Little more than 12 months later in January 1968, under pressure from the Labour government and Minister of Technology Tony Benn, a further wave of mergers occurred in the British car industry. BMH merged with Leyland Motors to form British Leyland.

Within the new conglomerate, the various marques were grouped together into two main divisions, based largely on the original BMC and LMC businesses; with the former mass market BMC marques becoming part of the Austin-Morris division of British Leyland, whilst LMC stablemates Rover and Triumph joined Jaguar in the Specialist Division.
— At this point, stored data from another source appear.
(** C5: on a frame of non-negative width, the block shift never throws
    (the bounds check keeps every [set] inside the buffer), keeps the
    buffer's length, and every byte of the result is a byte of the input:
    it only copies pixels around, for every outcome of [Math.random]. *)
Theorem applyBlockShift_safe (data : list Z) (width height intensity : Z) (seed : float) (r : rng) :
  0 <= width -> rng_valid r ->
  (exists d', fst (applyBlockShift data width height intensity seed r) = Some d' /\
             length d' = length data /\ d' ⊆ data) /\
  rng_valid (snd (applyBlockShift data width height intensity seed r)).
Proof.
  intros Hw Hr. unfold applyBlockShift. destruct (intensity =? 0); [split; [by exists data | exact Hr]|].
  generalize (num_blocks intensity) as n. intros n. revert data r Hr.
  induction n as [|n IH]; intros data r Hr; simpl; [split; [by exists data | exact Hr]|].
  unfold rbind. pose proof (draw_block_spec width height (width / 4) r Hr) as Hk.
  destruct (draw_block width height (width / 4) r) as [k r'].
  destruct Hk as (Hr' & [HW1 HW2] & _).
  assert (0 <= blockW k) by (destruct (Z_lt_le_dec (width / 4) 10); [specialize (HW2 l) | specialize (HW1 l)]; zdiv).
  destruct (copy_block_ok width k data ltac:(lia)) as (d1 & -> & Hl1 & Hs1).
  destruct (IH d1 r' Hr') as [(d2 & Hd2 & Hl2 & Hs2) Hv].
  split; [exists d2; split_and!; [exact Hd2 | lia | by etrans] | exact Hv].
Qed.

(** when the frame is at least 40 pixels wide and 50 high, every
    block's source and clamped destination rectangles lie inside the
    frame, whatever the draws. *)
Theorem draw_block_in_frame (width height : Z) (r : rng) :
  40 <= width -> 50 <= height -> rng_valid r ->
  let k := fst (draw_block width height (width / 4) r) in
  0 <= srcX k /\ srcX k + blockW k <= width /\ 0 <= srcY k /\ srcY k + blockH k <= height /\
  0 <= destX k /\ destX k + blockW k <= width /\ 0 <= destY k /\ destY k + blockH k <= height.
Proof.
  intros Hw Hh Hr k. pose proof (draw_block_spec width height (width / 4) r Hr) as Hk.
  unfold k. destruct (draw_block width height (width / 4) r) as [b r']. simpl.
  destruct Hk as (_ & [HW1 _] & HH & HX & HY).
  assert (10 <= width / 4) by zdiv. specialize (HW1 H).
  assert (blockW b <= width) by zdiv.
  specialize (HX H0). specialize (HY ltac:(lia)). lia.
Qed.

(** C6: the block count the code computes in doubles,
    [Math.floor((intensity / 100) * 30)], is [intensity * 30 / 100]
    rounded down for every slider value 0..100 (checked by evaluation). *)
Theorem num_blocks_exact (intensity : Z) :
  0 <= intensity <= 100 -> num_blocks intensity = Z.to_nat (intensity * 30 / 100).
Proof.
  intros Hi.
  pose proof (all_range_Z (fun i => Nat.eqb (num_blocks i) (Z.to_nat (i * 30 / 100))) 0 101
                ltac:(vm_compute; reflexivity) intensity ltac:(lia)) as H.
  by apply Nat.eqb_eq in H.
Qed.

End BlockShift.

Lemma num_blocks_exact_witness : BlockShift.num_blocks 70 = 21%nat.
Proof. exact (BlockShift.num_blocks_exact 70 ltac:(lia)). Defined.

Lemma applyBlockShift_safe_witness :
  (exists d', fst (BlockShift.applyBlockShift (repeat 7 (40 * 50 * 4)) 40 50 10 (zf 0) zero_tape) = Some d' /\
             length d' = length (repeat 7 (40 * 50 * 4)) /\ d' ⊆ repeat 7 (40 * 50 * 4)) /\
  rng_valid (snd (BlockShift.applyBlockShift (repeat 7 (40 * 50 * 4)) 40 50 10 (zf 0) zero_tape)).
Proof. apply BlockShift.applyBlockShift_safe; [lia | exact zero_tape_valid]. Defined.

Lemma draw_block_in_frame_witness :
  let k := fst (BlockShift.draw_block 40 50 (40 / 4) zero_tape) in
  0 <= BlockShift.srcX k /\ BlockShift.srcX k + BlockShift.blockW k <= 40 /\
  0 <= BlockShift.srcY k /\ BlockShift.srcY k + BlockShift.blockH k <= 50 /\
  0 <= BlockShift.destX k /\ BlockShift.destX k + BlockShift.blockW k <= 40 /\
  0 <= BlockShift.destY k /\ BlockShift.destY k + BlockShift.blockH k <= 50.
Proof. apply BlockShift.draw_block_in_frame; [lia | lia | exact zero_tape_valid]. Defined.

(** On a frame narrower than 40 pixels a block can be wider than the
    frame ([randomInt(10, 2)] gives 10 on an 8-pixel frame); the clamp
    [Math.min(width - blockW, ...)] then gives a negative [destX], and the
    second row of the block is written from column 6 of the row above:
    byte 24 (pixel 6 of row 0) receives byte 32 (pixel 0 of row 1). *)
Example block_shift_narrow_frame :
  let k := fst (BlockShift.draw_block 8 60 (8 / 4) zero_tape) in
  BlockShift.blockW k = 10 /\ BlockShift.destX k = -2 /\
  option_map (fun d => d !! 24%nat) (BlockShift.copy_block 8 k (seqZ 0 (8 * 60 * 4))) = Some (Some 32).
Proof. vm_compute. repeat split; reflexivity. Qed.

(** ** [applyScanlines] (lines 89-116) *)

Module Scanlines.

#[local] Set Warnings "-inexact-float".

(** [data[i] * factor] stored: NaN (an [undefined] read) stores 0. *)
Definition mul_store (v : option Z) (factor : float) : Z :=
  match v with Some z => clamp_f (zf z * factor)%float | None => 0 end.

(** [data[i] += noise] stored. *)
Definition add_store (v : option Z) (noise : Q) : Z :=
  match v with Some z => to_uint8_clamp (inject_Z z + noise) | None => 0 end.

(** [factor = 0.5 + ((10 - intensity) / 20)] (line 93). *)
Definition factor (intensity : Z) : float := (0.5 + zf (10 - intensity) / zf 20)%float.

(** [noiseChance = intensity * 0.01] (line 94). *)
Definition noise_chance (intensity : Z) : float := (zf intensity * 0.01)%float.

(** [lineSkip = 2 + Math.floor((10 - intensity) / 2)] (line 92): the
    quotient is a half-integer, exact in doubles. *)
Definition line_skip (intensity : Z) : Z := 2 + (10 - intensity) / 2.

(** The body of the pixel loop (lines 103-112).  The noise
    [(Math.random() - 0.5) * 50] is computed on the exact draw. *)
Definition px_body (factor noiseChance : float) (i : Z) (data : list Z) : RandM (list Z) :=
  let data := st data i (mul_store (ld data i) factor) in
  let data := st data (i + 1) (mul_store (ld data (i + 1)) factor) in
  let data := st data (i + 2) (mul_store (ld data (i + 2)) factor) in
  (c <- random ;;
   if xlt (XFin c) (xv noiseChance) then
     (n <- random ;;
      let noise := ((n - (1 # 2)) * 50)%Q in
      let data := st data i (add_store (ld data i) noise) in
      let data := st data (i + 1) (add_store (ld data (i + 1)) noise) in
      rret (st data (i + 2) (add_store (ld data (i + 2)) noise)))
   else rret data)%rand.

(** The row loop (lines 97-115): rows with [y % lineSkip === 0] are
    darkened; a NaN remainder ([lineSkip] = 0) selects no row. *)
Definition row_selected (lineSkip y : Z) : bool :=
  match js_rem y lineSkip with Some 0 => true | _ => false end.

Definition row_body (width lineSkip : Z) (factor noiseChance : float) (y : Z) (data : list Z)
  : RandM (list Z) :=
  if row_selected lineSkip y then
    let rowStart := y * width * 4 in
    rloop (px_iters (width * 4)) rowStart 4 (px_body factor noiseChance) data
  else rret data.

Definition applyScanlines (data : list Z) (width height intensity : Z) : RandM (list Z) :=
  if intensity =? 0 then rret data
  else
    let lineSkip := line_skip intensity in
    rloop (Z.to_nat height) 0 1 (row_body width lineSkip (factor intensity) (noise_chance intensity)) data.

(** Every store of the pass is a clamped byte. *)
Lemma mul_store_byte v f : is_byte (mul_store v f).
Proof. destruct v; simpl; [apply clamp_f_byte | byte_solver]. Qed.

Lemma add_store_byte v q : is_byte (add_store v q).
Proof. destruct v; simpl; [apply to_uint8_clamp_byte | byte_solver]. Qed.

#[local] Hint Resolve mul_store_byte add_store_byte : px.

Lemma px_body_bytes f nc i data r :
  bytes_ok data -> bytes_ok (fst (px_body f nc i data r)).
Proof.
  intros Hd. unfold px_body, rbind, random, rret. simpl.
  case_match; simpl; repeat (apply bytes_ok_st; [|auto with px]); exact Hd.
Qed.

(** One pixel iteration writes only the R, G and B bytes of its pixel. *)
Lemma px_body_frame f nc i data r :
  rng_valid r ->
  agree_except (fun j => i <= j <= i + 2) (fst (px_body f nc i data r)) data /\
  rng_valid (snd (px_body f nc i data r)).
Proof.
  intros Hr. unfold px_body, rbind, random, rret. simpl.
  case_match; simpl; (split; [|intros n; apply Hr]);
    repeat (apply agree_st_in; [lia|]); apply agree_refl.
Qed.

(** A property of the buffer that every pixel iteration keeps holds of
    the result of the pass. *)
Lemma applyScanlines_inv (P : list Z -> Prop) d width height intensity r :
  (forall f nc i data r, rng_valid r -> P data -> P (fst (px_body f nc i data r))) ->
  P d -> rng_valid r ->
  P (fst (applyScanlines d width height intensity r)) /\
  rng_valid (snd (applyScanlines d width height intensity r)).
Proof.
  intros HP Hd Hr. unfold applyScanlines. destruct (intensity =? 0); [by split|].
  apply (rloop_inv P); [exact Hr | exact Hd |]. intros k data r1 _ Hr1 Hdata.
  unfold row_body. case_match; [|by split].
  apply (rloop_inv P); [exact Hr1 | exact Hdata |]. intros m data2 r2 _ Hr2 Hdata2.
  split; [by apply HP | exact (proj2 (px_body_frame _ _ _ _ _ Hr2))].
Qed.

(** The pass keeps a byte buffer a byte buffer, of the same length. *)
Lemma applyScanlines_bytes d width height intensity r :
  bytes_ok d -> rng_valid r -> bytes_ok (fst (applyScanlines d width height intensity r)).
Proof.
  intros Hd Hr. apply (applyScanlines_inv bytes_ok); [|exact Hd | exact Hr].
  intros; by apply px_body_bytes.
Qed.

Lemma applyScanlines_length d width height intensity r :
  rng_valid r -> length (fst (applyScanlines d width height intensity r)) = length d.
Proof.
  intros Hr. apply (applyScanlines_inv (fun l => length l = length d)); [|reflexivity | exact Hr].
  intros f nc i data r1 Hr1 <-. exact (proj1 (proj1 (px_body_frame f nc i data r1 Hr1))).
Qed.

(** ** Theorems *)

(** The bytes a selected row may change: R, G and B of the rows [y] with
    [y % lineSkip === 0]. *)
Definition darkened (width lineSkip : Z) (j : Z) : Prop :=
  j mod 4 <> 3 /\ row_selected lineSkip (j / (width * 4)) = true.

(** for every outcome of [Math.random], the scanline pass keeps the
    buffer's length, never touches an alpha byte, and leaves every row [y]
    with [y % lineSkip !== 0] unchanged. *)
Theorem applyScanlines_frame (d : list Z) (width height intensity : Z) (r : rng) :
  0 < width -> rng_valid r ->
  agree_except (darkened width (line_skip intensity)) (fst (applyScanlines d width height intensity r)) d.
Proof.
  intros Hw Hr. unfold applyScanlines. destruct (intensity =? 0); [apply agree_refl|].
  set (ls := line_skip intensity).
  apply (rloop_inv (fun data => agree_except (darkened width ls) data d)); [exact Hr | apply agree_refl |].
  intros k data r1 _ Hr1 Hdata. rewrite Z.add_0_l, Z.mul_1_r. unfold row_body.
  destruct (row_selected ls (Z.of_nat k)) eqn:Hsel; [|by split].
  apply (rloop_inv (fun data => agree_except (darkened width ls) data d)); [exact Hr1 | exact Hdata |].
  intros m data2 r2 Hm Hr2 Hdata2.
  assert (Hmw : (m < Z.to_nat width)%nat).
  { unfold px_iters in Hm. replace ((width * 4 + 3) / 4) with width in Hm by zdiv. exact Hm. }
  destruct (px_body_frame (factor intensity) (noise_chance intensity)
              (Z.of_nat k * width * 4 + Z.of_nat m * 4) data2 r2 Hr2) as [Hf Hv].
  split; [|exact Hv]. eapply agree_trans; [|exact Hdata2].
  eapply agree_weaken; [|exact Hf]. intros j Hj. cbv beta in Hj. split.
  - rewrite (Z.mul_comm (Z.of_nat k * width)) in Hj. zdiv.
  - replace (j / (width * 4)) with (Z.of_nat k); [exact Hsel|].
    apply (Z.div_unique_pos _ _ _ (j - Z.of_nat k * width * 4)); [|ring].
    assert (Z.of_nat m < width) by lia. lia.
Qed.

(** The darkening factor, computed and applied in doubles, never
    brightens a byte: for every slider value 1..10 and every byte [v],
    the stored [v * factor] lies in [0, v] (checked by evaluation). *)
Theorem mul_store_darkens (intensity v : Z) :
  1 <= intensity <= 10 -> is_byte v -> 0 <= mul_store (Some v) (factor intensity) <= v.
Proof.
  intros Hi Hv. unfold is_byte in Hv.
  pose proof (all_range_Z (fun s => all_range (fun v => Z.leb (mul_store (Some v) (factor s)) v) 0 256) 1 10
                ltac:(vm_compute; reflexivity) intensity ltac:(lia)) as H.
  cbv beta in H. pose proof (all_range_Z _ 0 256 H v ltac:(lia)) as H'. cbv beta in H'.
  apply Z.leb_le in H'. split; [apply clamp_f_byte | exact H'].
Qed.

End Scanlines.

Lemma applyScanlines_frame_witness :
  0 < 2 /\ rng_valid zero_tape /\
  agree_except (Scanlines.darkened 2 (Scanlines.line_skip 5))
    (fst (Scanlines.applyScanlines [200; 100; 50; 255; 10; 20; 30; 128] 2 1 5 zero_tape))
    [200; 100; 50; 255; 10; 20; 30; 128].
Proof.
  split; [lia|]. split; [apply zero_tape_valid|].
  apply Scanlines.applyScanlines_frame; [lia | apply zero_tape_valid].
Defined.

Lemma mul_store_darkens_witness :
  1 <= 10 <= 10 /\ is_byte 200 /\ 0 <= Scanlines.mul_store (Some 200) (Scanlines.factor 10) <= 200.
Proof.
  split; [lia|]. split; [byte_solver|].
  apply Scanlines.mul_store_darkens; [lia | byte_solver].
Defined.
This basic structure remained in place right up until the creation of the Austin Rover Group in the early 1980s, by which time British Leyland had been nationalised and renamed British Leyland (later just BL plc), although by this time both Jaguar and Land Rover had been placed in their own independent subsidiaries which were separate from the old BMC/LMC divisions.

==Post mortem==

Following the merger with Leyland, a review of company records undertaken with the support of the new board, author Graham Turner stated that at the time of the merger, 16 versions of the Mini were being produced, yielding an average profit of just £16 per car, while every Morris Minor sold lost the group £9 and every Austin Westminster sold lost £17. This helps to explain why the Westminster and Minor were among the early casualties of the merger, as well as the introduction of the Mini Clubman, capable of being built for less, but sold for more than a standard Mini thanks to simplified ("modernised") front panels.

Even the UK's best seller, the Austin/Morris 1100, had to be subjected to an emergency cost-reduction programme which removed about £10 from the cost of each car, applying changes that included the omission of lead sealing from body joints (£2.40 per car), removing provision for optional reversing lamps (£0.10) and "changes in body finish" (£0.75).

Rebuilding the Cowley plant to include "new automated body building facilities" saved £2.00 in transport costs per car for bodies that no longer needed to be transported from the corporation's Swindon plant and in the longer term further transport costs were saved by concentrating assembly of the model at a single plant, rather than splitting it between plants at Cowley and Longbridge.

Because of the high proportion of auto-production costs represented by fixed costs that needed to be allocated over a planned production volume, and the use in the 1960s of investment appraisal criteria that were ill-suited to accounting for volume fluctuations and the rapidly changing value of the UK currency in the 1960s, the precise figures quoted may be open to challenge, but the new management's diagnosis that BMC's profitability was insufficient to fund support and new model investment to cover its disparate range of brands and models was hard to refute.

Throughout the 1960s, the failure of the United Kingdom to join the European Economic Community meant that the company could not exploit the lucrative European markets due to high import tariffs, whereas BMC's key rivals Ford and General Motors both had German subsidiaries producing and selling within the bloc, and were therefore immune from those import tariffs.

In 2002, BMC (Turkey), a Turkish commercial vehicle builder, originally set up by the British Motor Corporation to build its designs under licence in the 1950s, began exporting its vehicles to Britain. This allowed the return of the BMC brand to British roads for the first time in over 40 years.